Mrs. Woods peered out of the window again. She couldn’t see those red flashes now. She hoped to goodness that Miss Pollard, the nursery governess, was keeping her eye on them, for the busy road lay beyond the trees.

Ought she to go out to see that they were all right? No, definitely not. She was beginning to be obsessed by the safety of the children. Miss Pollard was paid to do her job and it was useless to be worrying every moment of the day as to whether she was doing it properly.

An hour later Mrs. Woods left Fountains, driving the small car. She preferred the big one, but it was not in the garage and she presumed that Beverley had sent the chauffeur-handyman on some errand into town. He considered it beneath his dignity to take the little car.

At her bridge club, she was just settling down for a game when she was called to the telephone.

“I thought I might find you at your club,” commented the voice at the other end dryly. “I decided it was better to contact you rather than Beverley. It’s the children.”

Mrs. Woods’ taut, slim figure grew rigid, as the speaker went on, “they were racing about, quite unattended, on the main road — and you know what the traffic is like there.”

“Are they hurt?” Mrs. Woods’ mouth was dry.

“No, but they might well have been killed.” Mrs. Trederrick, Iain Sherrarde’s aunt, was speaking, and of course he would be informed the moment he arrived back from America about what had happened. And incidentally, what had happened?

The explanation was soon forthcoming. She might have known it, Mrs. Woods thought wrathfully.

“Maureen saw them when she was driving along the main road,” Mrs. Trederrick explained coldly. “She picked them up and brought them here. They came very willingly,” she concluded, with a significant emphasis in her voice.

“How surprising,” Mrs. Woods hit back, but her thin hand was clenched so that her knuckles shone white. The children were friendly little souls and would go with anyone who offered them a ride in a car, even the uppish snob, Doctor Maureen Lyntrope. The only reason she made a fuss of them was because she was in love with Iain Sherrarde.

And now, at Dainty’s End, the pair of them — the aunt and the girl friend — would be pumping the children for all they were worth to find out how badly they were being neglected at Fountains.

Mrs. Woods reflected with a wry twist of her thin lips that she had better go and fetch them back home as quickly as she could. As for that nursery governess, Miss Pollard, she appeared to have no control over them whatever. Iain Sherrarde was right about that. She would have to go.

Someone must be found to replace her, and someone must be found to keep an eye on Beverley. Now Mrs. Woods faced up squarely to the fact that had been nagging at her since she left her invalid daughter's room. Marchdale, in spite of everything the doctor had said, was letting Beverley have alcohol. That was what had been wrong with her earlier in the day.
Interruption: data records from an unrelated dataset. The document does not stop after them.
(* ===== verification/RestoreTrace.v ===== *)
(** * Histories as sequences of replayed batches

    [replay_trace] leads from the base of a machine to its present state, one
    retained batch at a time.  What the machine retains is what the batches of
    the trace carry, and every public operation extends the trace. *)

From S2P Require Import Prelude KeyIndex Identity CommandIndex IndexSound Canonical Ir Model.
From S2P Require Import Events Chain Machine Location Effects DerivedIndex Reducer Verify.
From S2P Require Import Authority Archive Compaction Admission Submit Restore MachineInv ChainInv.
From S2P Require Import RestoreInv.

Section RestoreTrace.
Context `{Sha256} `{Canonical} `{!MachineSerialize} `{!ArchiveSerialize} `{!CompactionSerialize}
  `{!SnapshotSerialize} `{SchemaCompiler} `{PlanCodec} `{!ValueSerialize}.

(** ** What one replayed batch changes *)

Lemma replayed_entry_fields m e m' :
  replay_batch_entry m e = Ok m' →
  ArchiveEntry_verify e = Ok () ∧ CommandAdmission_verify (entry_admission e) (admission_parent m) = Ok ()
  ∧ commands m !! command_id (envelope (entry_command e)) = None
  ∧ (∀ ev, ev ∈ entry_events e → events m !! event_id ev = None ∧ event_id ev ∉ compacted_event_ids m)
  ∧ ∃ p after proof, m' = with_command (entry_command e) (entry_admission e) proof
      (foldl append_event (set_authority (set_projection_root after (authority m))
        (Machine.set_projection p m)) (entry_events e)).
Proof.
  unfold replay_batch_entry. intros Hr. apply bind_Ok in Hr as ([] & He & Hr).
  apply bind_Ok in Hr as ([] & Ha & Hr). apply bind_Ok in Hr as ([] & Hc & Hr).
  apply bind_Ok in Hr as (conflict & _ & Hr). apply bind_Ok in Hr as (evs & _ & Hr).
  apply bind_Ok in Hr as ([] & Hev & Hr). apply require_Ok, bool_decide_eq_true in Hev as ->.
  apply bind_Ok in Hr as ([m1 after] & Hap & Hr). apply bind_Ok in Hr as ([] & _ & Hr).
  apply bind_Ok in Hr as (proof & _ & [= <-]). apply require_Ok, bool_decide_eq_true in Hc.
  split; [done|]. split; [done|]. split; [done|]. split.
  - unfold apply_command_event_batch in Hap. apply bind_Ok in Hap as ([[mr rt] pd] & Hf & _).
    cut ((∃ p, (mr, rt, pd).1.1 = Machine.set_projection p m) ∧ ∀ ev, ev ∈ entry_events e →
      events m !! event_id ev = None ∧ event_id ev ∉ compacted_event_ids m); [by intros [_ ?]|].
    refine (try_fold_inv _ (λ don (st : Machine * string * gset string),
      (∃ p, st.1.1 = Machine.set_projection p m)
      ∧ ∀ ev, ev ∈ don → events m !! event_id ev = None ∧ event_id ev ∉ compacted_event_ids m) _ _ _ _ _ Hf).
    + split; [by exists (projection m); destruct m|by intros ? ?%elem_of_nil].
    + intros don ev rest [[mc rc] pc] st' _ [[p Hp] Hall] Hs. cbn in Hp. subst mc.
      unfold apply_batch_event in Hs. apply bind_Ok in Hs as ([] & Hv & Hs).
      apply bind_Ok in Hs as (p' & _ & Hs). apply bind_Ok in Hs as ([] & _ & Hs).
      apply bind_Ok in Hs as (rt' & _ & [= <-]). split; [by exists p'|].
      intros x [Hx| ->%list_elem_of_singleton]%elem_of_app; [by apply Hall|].
      unfold validate_new_event_with_pending in Hv. apply bind_Ok in Hv as ([] & _ & Hv).
      apply bind_Ok in Hv as ([] & Hv1 & Hv). apply bind_Ok in Hv as ([] & Hv2 & _).
      apply require_Ok, bool_decide_eq_true in Hv1, Hv2. done.
  - destruct (apply_batch_machine _ _ _ _ Hap) as (p & ->). exists p, after, proof. reflexivity.
Qed.

Lemma admit_material_stored m b ps arts m' :
  admit_batch_material_from_catalog m b ps arts = Ok m' → stored m →
  stored m' ∧ grows m m' ∧ same_history m m' ∧ staged_plans m' = staged_plans m
  ∧ staged_artifacts m' = staged_artifacts m.
Proof.
  unfold admit_batch_material_from_catalog. intros (m1 & Hp & Ha)%bind_Ok Hs.
  assert (∀ A (f : Machine → A → core Machine), (∀ m a m', f m a = Ok m' → stored m → stored m' ∧ grows m m'
    ∧ same_history m m' ∧ staged_plans m' = staged_plans m ∧ staged_artifacts m' = staged_artifacts m) →
    ∀ l m m', try_fold f m l = Ok m' → stored m → stored m' ∧ grows m m' ∧ same_history m m'
      ∧ staged_plans m' = staged_plans m ∧ staged_artifacts m' = staged_artifacts m) as Hfold.
  { clear. intros A f Hf l. induction l as [|a l IH]; intros m m' Hl Hs; [by injection Hl as <-|].
    cbn [try_fold] in Hl. apply bind_Ok in Hl as (m1 & Ha & Hl).
    destruct (Hf _ _ _ Ha Hs) as (Hs1 & ? & ? & ? & ?). destruct (IH _ _ Hl Hs1) as (? & ? & ? & ? & ?).
    split; [done|]. split; [by etrans|]. split; [by etrans|]. split; congruence. }
  destruct (Hfold _ (admit_catalog_plan ps)) with (l := br_plan_ids b) (m := m) (m' := m1)
    as (Hs1 & ? & ? & ? & ?); [|done|done|].
  { intros mx i my Hx Hsx. unfold admit_catalog_plan in Hx. case_decide; [by injection Hx as <-|].
    apply bind_Ok in Hx as (p & _ & Hx). destruct (retain_plan_stored _ _ _ Hx Hsx) as (? & ? & _).
    destruct (retain_plan_history _ _ _ Hx) as (? & ? & ?). done. }
  destruct (Hfold _ (admit_catalog_artifact arts)) with (l := br_artifacts b) (m := m1) (m' := m')
    as (Hs2 & ? & ? & ? & ?); [|done|done|].
  { intros mx i my Hx Hsx. unfold admit_catalog_artifact in Hx. case_decide; [by injection Hx as <-|].
    apply bind_Ok in Hx as (p & _ & Hx). destruct (retain_artifact_stored _ _ _ Hx Hsx) as (? & ? & _).
    destruct (retain_artifact_history _ _ _ Hx) as (? & ? & ?). done. }
  split; [done|]. split; [by etrans|]. split; [by etrans|]. split; congruence.
Qed.

(** The fields of the machine after a replayed batch *)
Record step_fields (s : Machine) (b : MachineCommandBatchRecord) (e : MachineCommandArchiveEntry)
    (s' : Machine) : Prop := {
  sf_stored : stored s';
  sf_grows : grows s s';
  sf_batches : batches s' = <[br_batch_id b := b]> (batches s);
  sf_batch_order : batch_order s' = batch_order s ++ [br_batch_id b];
  sf_admissions : admissions s' = admissions s ++ [entry_admission e];
  sf_commands : commands s' = <[adm_command_id (entry_admission e) := entry_command e]> (commands s);
  sf_events : events s' = foldl (λ es ev, <[event_id ev := ev]> es) (events s) (entry_events e);
  sf_event_order : event_order s' = event_order s ++ (event_id <$> entry_events e);
  sf_base : base s' = base s ∧ base_anchor s' = base_anchor s
    ∧ compacted_event_ids s' = compacted_event_ids s;
  sf_staged : staged_plans s' = staged_plans s ∧ staged_artifacts s' = staged_artifacts s;
  sf_count : batch_count (authority s') = (batch_count (authority s) + 1)%N
    ∧ (batch_count (authority s') ≤ MAX_EXACT_INTEGER)%N;
  sf_batch_root : commitment_insert MACHINE_COMMAND_BATCH_ADMISSION_COMMITMENT_DOMAIN
    (auth_batches (authority s)) (br_batch_id b) = Ok (auth_batches (authority s'));
  sf_command_new : commands s !! adm_command_id (entry_admission e) = None;
  sf_command_id : command_id (envelope (entry_command e)) = adm_command_id (entry_admission e);
  sf_event_new : ∀ ev, ev ∈ entry_events e →
    events s !! event_id ev = None ∧ event_id ev ∉ compacted_event_ids s;
  sf_event_ids : br_event_ids b = event_id <$> entry_events e ∧ NoDup (event_id <$> entry_events e)
    ∧ adm_event_ids (entry_admission e) = event_id <$> entry_events e;
  sf_verified : CommandAdmission_verify (entry_admission e) (admission_parent s) = Ok ();
}.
Not that she had drunk too much by any ordinary standards, but what Marchdale and Beverley both seemed unable to realize was that since her accident, Beverley couldn’t be judged by ordinary standards.

Half an hour later Mrs. Woods was driving back to Fountains, her eyes glittering furiously, her two grandchildren, subdued and weary, in the back of the car.
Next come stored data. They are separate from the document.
Lemma apply_run_event_extends r ev r' :
  ready r → execution_status r = Active ∨ is_reconcile (payload ev) = true →
  apply_run_event r ev = Ok r' → run_extends r r'.
Proof.
  intros Hr Hgate Hok. unfold apply_run_event in Hok. destruct (payload ev) eqn:Hp; inv_ok; try done.
  - unfold apply_attempt_started in *. inv_ok. to_prop. apply extends_attempts.
    by apply grows_fresh; [apply _|].
  - unfold apply_attempt_yielded in *. inv_ok. to_prop. apply extends_attempts.
    eapply grows_update; [apply _|done|by split].
  - apply epoch_advanced_eq in Hok as (-> & -> & _).
    destruct (deactivate_fields r) as (Hs & He & Hpl & Hb & Hip & Hib & Hep & Hat).
    destruct (same_status_deactivate r) as (Hid & Hes & Hre & _).
    split; cbn; rewrite ?Hs, ?He, ?Hpl, ?Hb; try done. lia.
  - by eapply scope_opened_extends.
  - by eapply effect_proposed_extends.
  - by eapply effect_transitioned_extends.
  - by eapply scope_committed_extends.
  - by eapply scope_aborted_extends.
  - unfold apply_binding_updated in *. inv_ok. split; try done. by eexists.
  - unfold apply_run_migrated in *. inv_ok. to_prop.
    match goal with Hc : checked_add _ _ = Some _ |- _ => apply checked_add_Some in Hc as [-> _] end.
    split; try done; cbn; [by eexists..|lia].
  - unfold apply_run_completed in *. inv_ok. split; try done. cbn. intros Hn. by destruct Hgate.
  - match goal with Ht : terminate_run_execution _ _ = Ok _ |- _ =>
      apply terminate_extends in Ht as []; [|done|by destruct Hgate] end.
    split; try done. cbn. intros Hn. by destruct Hgate.
  - match goal with Ht : terminate_run_execution _ _ = Ok _ |- _ =>
      apply terminate_extends in Ht as []; [|done|by destruct Hgate] end.
    split; try done. cbn. intros Hn. by destruct Hgate.
Qed.

Lemma set_derived_extends x r : run_extends r (set_derived x r).
Proof. by split. Qed.
Lemma set_last_event_extends i r : run_extends r (set_last_event i r).
Proof. by split. Qed.

(** Facts and Runs are never withdrawn. *)
Record projection_extends (p p' : Projection) : Prop := {
  pe_facts : facts p ⊆ facts p';
  pe_runs : grows run_extends (runs p) (runs p');
}.
#[export] Instance projection_extends_preorder : PreOrder projection_extends.
Proof. split; [by split|]. intros p1 p2 p3 [] []. split; by etrans. Qed.

Lemma ensure_index_spec p ev p1 :
  projection_inv p → ensure_projection_derived_index p ev = Ok p1 →
  projection_inv p1 ∧ facts p1 = facts p ∧ grows run_extends (runs p) (runs p1)
  ∧ ∀ r, runs p1 !! ev_run_id ev = Some r → ready r.
Proof.
  intros Hp Hens. unfold ensure_projection_derived_index in Hens.
  destruct (runs p !! ev_run_id ev) as [r|] eqn:Hr.
  - apply bind_Ok in Hens as (r' & Hr' & Hens). inv_ok.
    destruct (ensure_inv _ _ _ (Hp _ _ Hr) Hr') as [Hinv Hsy]. split_and!; try done.
    + by apply projection_inv_insert.
    + eapply grows_update; [apply _|done|]. unfold ensure_derived in Hr'.
      destruct (initialized (derived r)); inv_ok; [done|apply set_derived_extends].
    + intros t. cbn. rewrite lookup_insert_eq. intros [= <-]. by eapply run_inv_ready.
  - inv_ok. split_and!; try done. intros r. by rewrite Hr.
Qed.

Lemma apply_event_extends p ev p' :
  projection_inv p → apply_event p ev = Ok p' → projection_extends p p'.
Proof.
  intros Hp Hok. unfold apply_event in Hok. apply bind_Ok in Hok as (p1 & Hens & Hok).
  destruct (ensure_index_spec _ _ _ Hp Hens) as (_ & Hf & Hg & Hrd).
  apply bind_Ok in Hok as ([p2 finished] & Hglob & Hok). cbn in Hok.
  assert (Hp2 : facts p1 ⊆ facts p2 ∧ grows run_extends (runs p1) (runs p2)
    ∧ (finished = false → runs p2 = runs p1)).
  { unfold apply_projection_global_event in Hglob. destruct (payload ev); inv_ok; try by split_and!.
    - unfold apply_run_started in *. inv_ok. to_prop. split_and!; try done. cbn.
      by apply grows_fresh; [apply _|].
    - destruct (facts p1 !! key) eqn:Hk; inv_ok; split_and!; try done. cbn.
      by apply insert_subseteq. }
  clear Hglob. destruct Hp2 as (Hf2 & Hg2 & Hruns).
  assert (Hto : projection_extends p p2) by (split; [by rewrite <-Hf|by etrans]).
  destruct finished; [by inv_ok|]. clear Hg2 Hf2.
  apply bind_Ok in Hok as (r & Hr & Hok). apply ok_or_Ok in Hr.
  apply bind_Ok in Hok as ([] & Hgate & Hok). apply bind_Ok in Hok as (r' & Hr' & Hok).
  inv_ok. etrans; [exact Hto|]. split; [done|]. cbn. eapply grows_update; [apply _|done|].
  etrans; [eapply apply_run_event_extends; [| |done]|apply set_last_event_extends].
  - apply Hrd. by rewrite <-Hruns.
  - unfold verify_run_event_gate in Hgate. apply require_Ok, orb_true_iff in Hgate as [Ha|Ha].
    + left. by apply bool_decide_eq_true in Ha.
    + right. by apply andb_true_iff in Ha as [_ ?].
Qed.

Lemma replay_extends evs p p' :
  projection_inv p → (∀ ev, ev ∈ evs → event_material ev) →
  try_fold apply_event p evs = Ok p' → projection_extends p p'.
Proof.
  intros Hp Hev Hok. refine (proj2 (try_fold_inv apply_event
    (λ _ q, projection_inv q ∧ projection_extends p q) evs p p' _ _ Hok)); [done|].
  intros l ev rest t t' Hl [Ht He] Hstep. split.
  - eapply apply_event_inv; [done| |done]. apply Hev. rewrite Hl. set_solver.
  - etrans; [done|]. by eapply apply_event_extends.
Qed.
End Steps.

(** ** The public operations *)

Section Submissions.
Context `{Sha256} `{Canonical} `{!MachineSerialize} `{SchemaCompiler} `{PlanCodec}
  `{!ValueSerialize}.

Lemma apply_batch_extends m evs m' root :
  plans_verified m → projection_inv (projection m) →
  apply_command_event_batch m evs = Ok (m', root) →
  projection_extends (projection m) (projection m').
Proof.
  intros Hp Hpi Hok. unfold apply_command_event_batch in Hok.
  apply bind_Ok in Hok as ([mr pending] & Hf & Hok). injection Hok as ->.
  refine (proj2 (try_fold_inv apply_batch_event (λ don st, batch_prefix m don st
    ∧ projection_extends (projection m) (projection st.1.1)) _ _ _ _ _ Hf)).
  - split; [|done]. split; cbn; try done; [by rewrite set_projection_id|intros ? ?%elem_of_nil; done|].
    intros pre e post parent Heq. by destruct pre.
  - intros don ev rest t t' _ [Hb He] Hs. split; [by eapply batch_prefix_step|].
    etrans; [exact He|]. destruct t as [[mt rt] pt]. pose proof (bp_projection _ _ _ Hb) as Hpt.
    cbn in Hs, Hpt |- *. inv_ok. cbn. by eapply apply_event_extends.
Qed.

(** What one admission does to the log and the projection. *)
Record submission (m m' : Machine) (env : CommandEnvelope) (r : CommandReceipt)
    (new : list Event) : Prop := {
  sb_order : event_order m' = event_order m ++ (event_id <$> new);
  sb_receipt : receipt_event_ids r = event_id <$> new;
  sb_replay : try_fold apply_event (projection m) new = Ok (projection m');
  sb_root : try_fold root_step (projection_root (authority m)) new
    = Ok (projection_root (authority m'));
  sb_extends : projection_extends (projection m) (projection m');
  sb_run : Forall (λ ev, ev_run_id ev = env_run_id env) new;
  sb_conflict : receipt_status r = ReceiptConflict → new = [];
  sb_applied : receipt_status r = ReceiptApplied → ∃ p,
    payload <$> new = batch_payloads p (command env)
    ∧ Forall (λ q, command_matches_event (command env) q = true) (payload <$> new);
}.

Lemma submit_new_submission m env proof m' r :
  machine_inv m → submit_new_with_index_proof m env proof = Ok (m', r) →
  ∃ new, submission m m' env r new.
Proof.
  intros [Hp Hpi _] Hs. apply submit_new_admission in Hs
    as (hash & rec & new & a & m1 & m2 & m4 & after & proot & Hao & ->).
  exists new. destruct (ao_material _ _ _ _ _ _ _ _ _ _ _ _ _ Hao) as [[Hsl Hpv] _].
  specialize (Hpv Hp). pose proof (finalize_step _ _ _ _ _ (ao_final _ _ _ _ _ _ _ _ _ _ _ _ _ Hao)) as [Hf _].
  pose proof (foldl_append_fields (set_authority (set_projection_root after (authority m2)) m2) new)
    as (Ho & Hpr & Hau & _).
  assert (projection m' = projection m2 ∧ event_order m' = event_order m2 ++ (event_id <$> new)
    ∧ projection_root (authority m') = after) as (Hpm & Hom & Hrm).
  { rewrite (ao_result _ _ _ _ _ _ _ _ _ _ _ _ _ Hao). cbn.
    rewrite (sl_projection _ _ Hf), (sl_order _ _ Hf), (sl_root _ _ Hf), Ho, Hpr, Hau. done. }
  destruct (ao_batch _ _ _ _ _ _ _ _ _ _ _ _ _ Hao)
    as [(Hc & -> & -> & -> & Hshape)|(Hr & Hbatch & Happ)].
  - split; rewrite ?Hpm, ?Hom, ?Hrm, ?(sl_projection _ _ Hsl), ?(sl_order _ _ Hsl), ?(sl_root _ _ Hsl);
      try done; [|congruence].
    unfold receipt_shape_ok in Hshape. rewrite Hc in Hshape. by to_prop.
  - assert (Hpi1 : projection_inv (projection m1)) by (by rewrite (sl_projection _ _ Hsl)).
    destruct (apply_batch_spec _ _ _ _ Hpv Hpi1 Happ) as (pending & Hb).
    pose proof (apply_batch_extends _ _ _ _ Hpv Hpi1 Happ) as Hext.
    pose proof (bp_replay _ _ _ Hb) as Hrep. pose proof (bp_root _ _ _ Hb) as Hroot.
    pose proof (bp_machine _ _ _ Hb) as Hmach. cbn in Hrep, Hroot, Hmach.
    assert (Ho2 : event_order m2 = event_order m1) by (by rewrite Hmach).
    rewrite (sl_projection _ _ Hsl) in Hrep, Hext. rewrite (sl_root _ _ Hsl) in Hroot.
    destruct (command_event_batch_Ok _ _ _ _ Hbatch) as (p & Hadm & Hpay & Hev).
    split; rewrite ?Hpm, ?Hom, ?Hrm, ?Ho2, ?(sl_order _ _ Hsl); try done.
    + by rewrite Hr.
    + eapply Forall_impl; [exact Hev|]. by intros ev (_ & _ & ? & _).
    + by rewrite Hr.
    + intros _. exists p. split; [done|]. rewrite Hpay. apply Forall_forall. intros q Hq.
      by eapply batch_payload_matches.
Qed.

(** The log and the projection of the machine after an operation. *)
Definition machine_extends (m m' : Machine) : Prop :=
  event_order m `prefix_of` event_order m' ∧ projection_extends (projection m) (projection m').
#[export] Instance machine_extends_preorder : PreOrder machine_extends.
Proof. split; [by split|]. intros m1 m2 m3 [] []. split; by etrans. Qed.

Lemma submission_extends m m' env r new : submission m m' env r new → machine_extends m m'.
Proof. intros []. split; [by eexists|done]. Qed.
Lemma same_log_extends m m' : same_log m m' → machine_extends m m'.
Proof. intros [Hp _ Ho _ _ _]. split; by rewrite ?Hp, ?Ho. Qed.

Lemma machine_step_extends m m' : machine_inv m → machine_step m m' → machine_extends m m'.
Proof.
  intros Hm Hs. destruct Hs as [m0 p m1 Hs|m0 k b m1 r Hs|m0 env m1 r Hs|m0 env l m1 r Hs].
  - by apply same_log_extends, (insert_plan_step _ _ _ Hs).
  - by apply same_log_extends, (put_artifact_step _ _ _ _ _ Hs).
  - apply submit_cases in Hs as (_ & hash & _ & [(c & _ & _ & -> & _)|(_ & _ & proof & _ & Hs)]);
      [done|]. destruct (submit_new_submission _ _ _ _ _ Hm Hs). by eapply submission_extends.
  - unfold submit_with_archive_lookup in Hs. apply bind_Ok in Hs as ([] & _ & Hs).
    apply bind_Ok in Hs as (hash & _ & Hs). destruct (commands m0 !! command_id env) as [c|].
    + unfold replay_retained in Hs. apply bind_Ok in Hs as ([] & _ & Hs). case_decide; [|done].
      by injection Hs as <- _.
    + apply bind_Ok in Hs as (root & _ & Hs). destruct l as [proof|proof entry]; inv_ok; [|done].
      match goal with Hn : submit_new_with_index_proof _ _ _ = Ok _ |- _ =>
        destruct (submit_new_submission _ _ _ _ _ Hm Hn) end. by eapply submission_extends.
Qed.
The impertinence of those two women at Dainty’s End suggesting that
she
was to blame, suggesting that the children were being neglected! It was no business of theirs anyway. Iain Sherrarde was the children’s guardian, not his aunt and certainly not Doctor Maureen Lyntrope.
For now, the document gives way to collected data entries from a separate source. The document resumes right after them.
Lemma event_effect_intro p ev p' :
  projection_inv p → indexes_ready p → event_material ev → apply_event p ev = Ok p' →
  event_effect p ev p'.
Proof.
  intros Hp Hi [Hne Hm] Hok. unfold apply_event in Hok. rewrite ensure_noop in Hok by done.
  cbn [mbind result_bind] in Hok. apply bind_Ok in Hok as ([p2 finished] & Hglob & Hok).
  cbn in Hok.
  assert (Hstep : finished = false → runs p2 = runs p → ∀ fs, facts p2 = fs →
    match payload ev with
    | FactRecorded key value => fs = <[key := value]> (facts p)
    | RunStarted _ _ _ _ => False
    | _ => fs = facts p
    end → event_effect p ev p').
  { intros -> Hruns fs <- Hfs. apply bind_Ok in Hok as (r & Hr & Hok). apply ok_or_Ok in Hr.
    apply bind_Ok in Hok as ([] & Hgate & Hok). apply bind_Ok in Hok as (r' & Hr' & Hok).
    injection Hok as <-. rewrite Hruns in *. pose proof (Hp _ _ Hr) as Hinv.
    assert (Hrd : ready r)
      by (eapply run_inv_ready; [done|by apply (ri_synced _ _ Hinv), (Hi _ _ Hr)]).
    eapply effect_applied; try done. rewrite <-(ri_id _ _ Hinv).
    eapply apply_run_event_ok; [done|apply Hinv|done..]. }
  unfold apply_projection_global_event in Hglob.
  destruct (payload ev) eqn:Hpay; try (injection Hglob as <- <-; by eapply Hstep).
  - clear Hstep. unfold apply_run_started in Hglob. inv_ok. to_prop.
    eapply effect_started; [done|by eauto|done|done].
  - destruct (facts p !! key) as [v|] eqn:Hf.
    + inv_ok. to_prop. subst. eapply Hstep; try done. cbn. by rewrite insert_id.
    + injection Hglob as <- <-. by eapply Hstep.
Qed.

Lemma event_effect_ready p ev p' : indexes_ready p → event_effect p ev p' → indexes_ready p'.
Proof.
  intros Hi [run fs _ _ _ Hin|r r' fs Hr Hrd Hstep Hap Hfs]; apply indexes_ready_insert; try done.
  destruct Hstep as [Hr' _]. exact (ready_initialized _ Hr').
Qed.

Lemma try_fold_ready evs p p' :
  projection_inv p → indexes_ready p → Forall event_ok evs →
  try_fold apply_event p evs = Ok p' → projection_inv p' ∧ indexes_ready p'.
Proof.
  revert p. induction evs as [|ev evs IH]; intros p Hp Hi Hev Hok; [by injection Hok as <-|].
  apply Forall_cons in Hev as [(_ & _ & Hm) Hev]. cbn in Hok. apply bind_Ok in Hok as (q & Hq & Hok).
  apply (IH q); [by eapply apply_event_inv|eapply event_effect_ready, event_effect_intro; done|done..].
Qed.

Lemma machine_indexes_ready m : machine_inv m → indexes_ready (projection m).
Proof.
  intros [_ _ (old & evs & Hl)].
  eapply try_fold_ready; [apply projection_inv_empty| |apply (lo_events _ _ _ Hl)|].
  - intros rid r. cbn. by rewrite lookup_empty.
  - exact (lo_replay _ _ _ Hl).
Qed.
End Initialized.

(** ** One Run *)

Section RunRollback.
Context `{Sha256} `{Canonical}.

Lemma run_capture_entries r p es :
  entries_capture r p = Ok es → ∃ u, run_capture r p = Ok u.
Proof. intros Hes. unfold run_capture. rewrite Hes. cbn. by eexists. Qed.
But one thing was quite clear, as far as Mrs. Woods was concerned. That girl in Sunbury Hospital must be persuaded to come to Fountains as soon as possible. Once she was here, in her Queen Frida’s uniform, no one at Dainty’s End would have any grounds for complaint.

 

CHAPTER THREE

FOR the first time since the night she had been brought into hospital, Ann was fully dressed. The suit she had put on had borne the label of a well-known fashion house, and she found herself wondering if she had been alone when she had bought it.